(* ===== verification/ImpactCounter.v ===== *)
(** A project with open duties, on the workspace of [Studio]: its template is
    bound, a change set was applied, and its impacts have their tasks. *)

From stdpp Require Import pretty sorting countable.
From Stdlib Require Import Ascii String.
From S2P Require Import Prelude Effects OperationCore OperationLaws OperationStore OperationTheorems Workspace Permission PermissionTheorems MemberStore MemberLaws Membership MembershipDemo OperationRunner RunnerLaws RunnerTheorems RoadmapModel RoadmapStore RouteObjects Templates Roadmap RoadmapLaws RoadmapHistory RoadmapSound RoadmapCommit RoadmapDemo FaultInjection ImpactStore ImpactStoreLaws ImpactDemo Assessment Stabilization Impact ImpactService ImpactLaws ImpactWrites ImpactMoves ImpactCalls ImpactExact ImpactRaising.

Module Counter.
#[local] Existing Instances Workshop.tables_eq_dec Workshop.transaction_atomic Studio.transaction_atomic Studio.text Desk.checks_laws.

(** The demonstration database, with a bound template. *)
Definition db : Database := {|
  db_fault := db_fault demo_db; db_order := db_order demo_db; db_project_order := db_project_order demo_db;
  db_record_order := db_record_order demo_db; db_transfer_order := db_transfer_order demo_db; db_spec := db_spec demo_db;
  db_template := fun _ _ => Ok (Some Desk.copy); db_persist := db_persist demo_db; db_spec_json := db_spec_json demo_db
|}.

#[export] Instance db_laws : DatabaseLaws db.
Proof. split; by intros. Qed.

Definition service : Service unit roadmap_any := {|
  sv_db := db; sv_transaction := Workshop.transaction; sv_clock := calm_clock;
  sv_mode := AuthorizationModeEnforce; sv_audit := true; sv_requireActivationRead := false;
  sv_runtimeMode := "mock";
  sv_stamp := fun w => ("audit-" +:+ pretty (length (tb_audit w)), 1000);
  sv_sink := fun _ => mret tt; sv_sources := None; sv_reverses := fun _ => ""; sv_switching := fun _ => false;
  sv_cached := fun ctx _ _ _ _ => mret (ctx, false); sv_prepare := fun ctx _ _ _ _ _ => mret ctx;
  sv_validate := fun _ _ _ _ => mret tt; sv_pins := fun _ _ => mret tt;
  sv_reverse_sources := fun _ _ => mret tt; sv_provenance := fun _ _ _ => mret tt;
  sv_projection := fun _ _ _ _ body => mret body;
  sv_RuntimeControls := fun _ => mret []; sv_RecordRuntime := fun _ _ _ _ _ => mret tt;
  sv_ObserveRuntime := fun _ _ _ _ _ _ => mret tt;
  sv_emit := fun _ => mret tt; sv_EmitAuditFailureAlert := fun _ _ _ _ _ => mret tt;
  sv_ResourceExists := fun _ _ _ => mret true; sv_Chapters := fun _ => mret [];
  sv_HasAPIKey := fun _ _ => mret true; sv_VerifyMachineNativeKey := fun _ _ => mret tt
|}.

#[export] Instance service_laws : ServiceLaws service.
Proof. split; try exact _; try done; by intros. Qed.

(** Names without a slash stand for hashes; new edges are named after how many
    there are. *)
Fixpoint dashed (s : string) : string :=
  match s with
  | EmptyString => ""
  | String c s' => String (if Ascii.eqb c "/"%char then "-"%char else c) (dashed s')
  end.

Definition world : World unit := {|
  wd_service := service; wd_transaction := Studio.transaction;
  wd_session_order := fun l => l; wd_node_order := fun l => l; wd_version_order := fun l => l;
  wd_dependency_order := fun l => l; wd_task_order := fun l => l;
  wd_batch_order := fun l => l; wd_candidate_order := fun l => l;
  wd_required := fun _ id => (id =? "plan")%string;
  wd_object := fun _ _ => fail ErrNotFound;
  wd_provenance := fun _ => mret "provenance";
  wd_draft := fun _ _ _ _ _ => mret ("change-1", 1);
  wd_apply := fun _ _ _ _ _ => mret tt;
  wd_sha1 := dashed;
  wd_uuid := fun w => "edge-" +:+ pretty (size (rm_dependencies w) + size (rm_candidates w))%nat;
  wd_now := fun _ => 1000
|}.

#[export] Instance world_laws : WorldLaws world.
Proof. split; try exact _; try done; by intros. Qed.

Definition proof : ImpactPreflightEvidence :=
  {| pf_ProofID := "proof-1"; pf_ProofKind := "check_receipt"; pf_SnapshotID := ""; pf_SnapshotDigest := "digest";
     pf_ProjectVersion := 3; pf_ContextRevision := 1; pf_TemplateCopyVersion := 0; pf_RulesetHash := "rules";
     pf_Status := "passed"; pf_IsCurrent := true; pf_SourceIDs := [] |}.

(** Templates of one text field; a literal is read as zero. *)
Definition reader : TemplateReader := {|
  tr_Definition := fun _ => ([{| tf_ID := "topic"; tf_Type := "text"; tf_Required := true; tf_Options := [] |}], ["topic"]);
  tr_ParseFloat := fun _ => Some float_zero; tr_IsInt := fun _ => true
|}.

Definition ports : ImpactPorts unit := {|
  ip_writer := Some (transactionImpactTaskWriter world); ip_invalidate := fun _ _ => mret tt; ip_hints := fun _ _ _ => mret "";
  ip_reader := reader; ip_card_batch := fun _ _ => mret tt; ip_delta_sources := fun _ _ => mret [];
  ip_preflight := Some (fun _ _ _ _ => mret proof);
  ip_project := fun _ actor pid => authorizeCurrentProject (policy_tx db) (project_request actor pid "read")
|}.

(** An applied change set: one node is to be reviewed, another blocks the
    release, and a third impact is only recorded. *)
Definition change : ChangeSet := Desk.change <| ch_Status := ChangeSetStatusApplied |>.
Definition cause : ImpactCause := {| ic_EdgeID := "link"; ic_Source := node_ref Studio.plan; ic_Reason := "start" |}.
Definition impact (node : RouteNode) (action : string) : ResolvedImpact :=
  {| ri_Target := node_ref node; ri_Action := action; ri_Certainty := "definite"; ri_Causes := [cause] |}.
Definition review : ResolvedImpact := impact Studio.draft "REVIEW_REQUIRED".
Definition block : ResolvedImpact := impact Studio.plan "BLOCK_RELEASE".
Definition assessment : ImpactAssessment :=
  {| ia_ChangeSetID := "change-1"; ia_ProjectID := "p-1"; ia_ContextRevision := 0; ia_TemplateCopyVersion := 0;
     ia_RulesetHash := "rules"; ia_InputHash := ""; ia_Objects := []; ia_Edges := [];
     ia_Impacts := [review; block; impact Studio.plan "NO_ACTION"]; ia_SemanticHash := ""; ia_AssessedAt := 10 |}.

Definition start : roadmap :=
  Studio.start <| rm_changes := {[ "change-1" := change ]} |>
    <| rm_assessments := {[ ("p-1", "change-1") := {| vr_Version := 1; vr_Body := assessment |} ]} |>.

(** Its tasks are raised, and worked. *)
Definition raise : RM unit := commitChangeImpactTasks world Desk.checks ports (ip_writer ports) 7 Desk.project change.
Definition raised : roadmap := (transaction world tt read_write raise start).1.
Definition do (call : impact_call) (w : roadmap) : roadmap := (serve world Desk.checks ports Studio.ctx call w).1.
Definition answer (call : impact_call) (w : roadmap) := (serve world Desk.checks ports Studio.ctx call w).2.

Definition review_id : string := impactTaskID world "p-1" (duty_key Desk.project change review).
Definition action (name : string) (version : Z) (evidence : list ObjectVersionRef) : ImpactTaskActionInput :=
  {| ta_HumanDecision := ""; ta_ExpectedVersion := version; ta_TargetRevision := 1; ta_Action := name; ta_AssigneeID := "ann";
     ta_Reason := "agreed"; ta_ClosureEvidence := evidence |}.
Definition assign : impact_call := CallAct Studio.ann "p-1" review_id "key-0101" (action "assign" 1 []).
Definition complete : impact_call := CallAct Studio.ann "p-1" review_id "key-0102" (action "complete" 2 [node_ref Studio.draft]).
Definition acknowledge : impact_call := CallAcknowledge Studio.ann "p-1" "change-1" "proof-1" "key-0103".
Definition stabilize : impact_call := CallStabilize Studio.ann "p-1" "change-1" "key-0104".

(** A model suggests an edge, and a person takes it over otherwise. *)
Definition suggestion : DependencyEdgeInput :=
  {| di_ExpectedContextRevision := 1; di_Source := node_ref Studio.plan; di_Target := node_ref Studio.draft;
     di_Relation := "mentions"; di_Action := "REGENERATE"; di_Origin := "ai"; di_Reason := "similar"; di_Confidence := float_zero |}.
Definition takeover : DependencyDecisionInput :=
  {| dd_ExpectedVersion := 1; dd_Decision := "modify"; dd_Reason := "rather"; dd_Relation := Some "constrains";
     dd_Action := None; dd_Confidence := None |}.
Definition suggest (key : string) : impact_call := CallCreateEdge Studio.ann "p-1" key suggestion.
Definition take_over : impact_call := CallDecideEdge Studio.ann "p-1" "edge-1" "key-0106" takeover.

Definition assigned : roadmap := do assign raised.
Definition completed : roadmap := do complete assigned.
Definition proved : roadmap := do acknowledge completed.
Definition suggested : roadmap := do (suggest "key-0105") proved.
Definition taken : roadmap := do take_over suggested.
Definition repeated : roadmap := do (suggest "key-0107") taken.
Definition stabilized : roadmap := do stabilize proved.

Example calls_answered :
  (transaction world tt read_write raise start).2 = Ok tt
  /\ answer assign raised = Ok ("value", 200, false) /\ answer complete assigned = Ok ("value", 200, false)
  /\ answer acknowledge completed = Ok ("value", 200, false) /\ answer stabilize proved = Ok ("value", 200, false)
  /\ answer (suggest "key-0105") proved = Ok ("value", 201, false) /\ answer take_over suggested = Ok ("value", 200, false)
  /\ answer (suggest "key-0107") taken = Err ErrDependencyDecided.
Proof. vm_compute. by split_and!. Qed.

Example stabilized_once :
  (ch_Status <$> rm_changes stabilized !! "change-1") = Some ChangeSetStatusStabilized
  /\ (it_Status <$> (vr_Body <$> rm_tasks stabilized !! ("p-1", duty_key Desk.project change review))) = Some "DONE"
  /\ (ch_Status <$> rm_changes (do stabilize raised) !! "change-1") = Some ChangeSetStatusApplied.
Proof. vm_compute. by split_and!. Qed.

(** *** Its history *)

Lemma start_ok : duties_ok world start.
Proof.
  split; [by intros pid key row|]. intros pid id row F. change (({[ ("p-1", "link") := {| vr_Version := 1; vr_Body := Studio.link |} ]}
    : records DependencyEdge) !! (pid, id) = Some row) in F.
  apply lookup_singleton_Some in F as [E <-]. injection E as <- <-. split; [done..|]. right. by left.
Qed.

Lemma keyed : changes_keyed start.
Proof.
  intros id c F. change (({[ "change-1" := change ]} : gmap string ChangeSet) !! id = Some c) in F.
  by apply lookup_singleton_Some in F as [<- <-].
Qed.

Abbreviation step := (impact_step world Desk.checks ports).

Lemma writes write : ip_writer ports = Some write -> TaskWriter world write.
Proof. intros E. injection E as <-. apply transaction_writer. Qed.

Lemma first : step start raised.
Proof. eapply impact_raised; [exact writes|]. apply surjective_pairing. Qed.

Lemma next call w : step w (do call w).
Proof. eapply impact_served. apply surjective_pairing. Qed.

Lemma worked : rtc step raised proved.
Proof. eapply rtc_l; [apply (next assign)|]. eapply rtc_l; [apply (next complete)|]. apply rtc_once, (next acknowledge). Qed.

Lemma history_taken : rtc step start taken.
Proof.
  eapply rtc_l; [apply first|]. etransitivity; [apply worked|]. eapply rtc_l; [apply (next (suggest "key-0105"))|].
  apply rtc_once, (next take_over).
Qed.

Lemma raised_duties : duties_ok world raised.
Proof. apply (step_moved world Desk.checks ports start); [apply first|apply start_ok..]. Qed.

Lemma reached_ok w : rtc step raised w -> duties_ok world w.
Proof. intros S. apply (steps_moved world Desk.checks ports raised); [exact S|apply raised_duties..]. Qed.

Lemma taken_ok : duties_ok world taken.
Proof. apply (steps_moved world Desk.checks ports start); [apply history_taken|apply start_ok..]. Qed.

Definition stored {B} (zero : B) (t : records B) (k : string * string) : versionedRecord B :=
  default {| vr_Version := 0; vr_Body := zero |} (t !! k).
Definition review_key : string * string := ("p-1", duty_key Desk.project change review).
Definition review_row : versionedRecord ImpactTask := stored (Desk.task "") (rm_tasks raised) review_key.
Definition edge_row : versionedRecord DependencyEdge := stored Studio.link (rm_dependencies taken) ("p-1", "edge-1").

Lemma review_stored : rm_tasks raised !! review_key = Some review_row.
Proof. by vm_compute. Qed.

Lemma edge_stored : rm_dependencies taken !! ("p-1", "edge-1") = Some edge_row.
Proof. by vm_compute. Qed.

Lemma completed_ok : duties_ok world completed.
Proof.
  apply reached_ok. eapply rtc_l; [apply (next assign)|]. apply rtc_once, (next complete).
Qed.

Lemma proved_keyed : changes_keyed proved.
Proof.
  intros id c F.
  assert (rm_changes proved = {[ "change-1" := change ]}) as E by by vm_compute.
  rewrite E in F. by apply lookup_singleton_Some in F as [<- <-].
Qed.

(** The task of the review, for a list of deliveries. *)
Definition delivered : list ImpactTask := [vr_Body review_row].

(** The fault of the demonstration tenant. *)
Definition armed : FaultInjection := {| fi_Point := FaultPointImpactTaskWrite; fi_TenantID := 7; fi_Action := ""; fi_Reason := "" |}.
Definition faulted : RM unit :=
  commitChangeImpactTasks world Desk.checks ports (InstallFaultInjection world armed (None, None)).1 7
    Desk.project change.
End Counter.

▬▬▬▬▬▬

» Problem statement:
Your task is to restate, word for word, only those lines above that fall between the line holding "pf_IsCurrent := true;" and the line holding "(** An applied", inclusive.

» Solution to this problem:
     pf_Status := "passed"; pf_IsCurrent := true; pf_SourceIDs := [] |}.

(** Templates of one text field; a literal is read as zero. *)
Definition reader : TemplateReader := {|
  tr_Definition := fun _ => ([{| tf_ID := "topic"; tf_Type := "text"; tf_Required := true; tf_Options := [] |}], ["topic"]);
  tr_ParseFloat := fun _ => Some float_zero; tr_IsInt := fun _ => true
|}.

Definition ports : ImpactPorts unit := {|
  ip_writer := Some (transactionImpactTaskWriter world); ip_invalidate := fun _ _ => mret tt; ip_hints := fun _ _ _ => mret "";
  ip_reader := reader; ip_card_batch := fun _ _ => mret tt; ip_delta_sources := fun _ _ => mret [];
  ip_preflight := Some (fun _ _ _ _ => mret proof);
  ip_project := fun _ actor pid => authorizeCurrentProject (policy_tx db) (project_request actor pid "read")
|}.

(** An applied change set: one node is to be reviewed, another blocks the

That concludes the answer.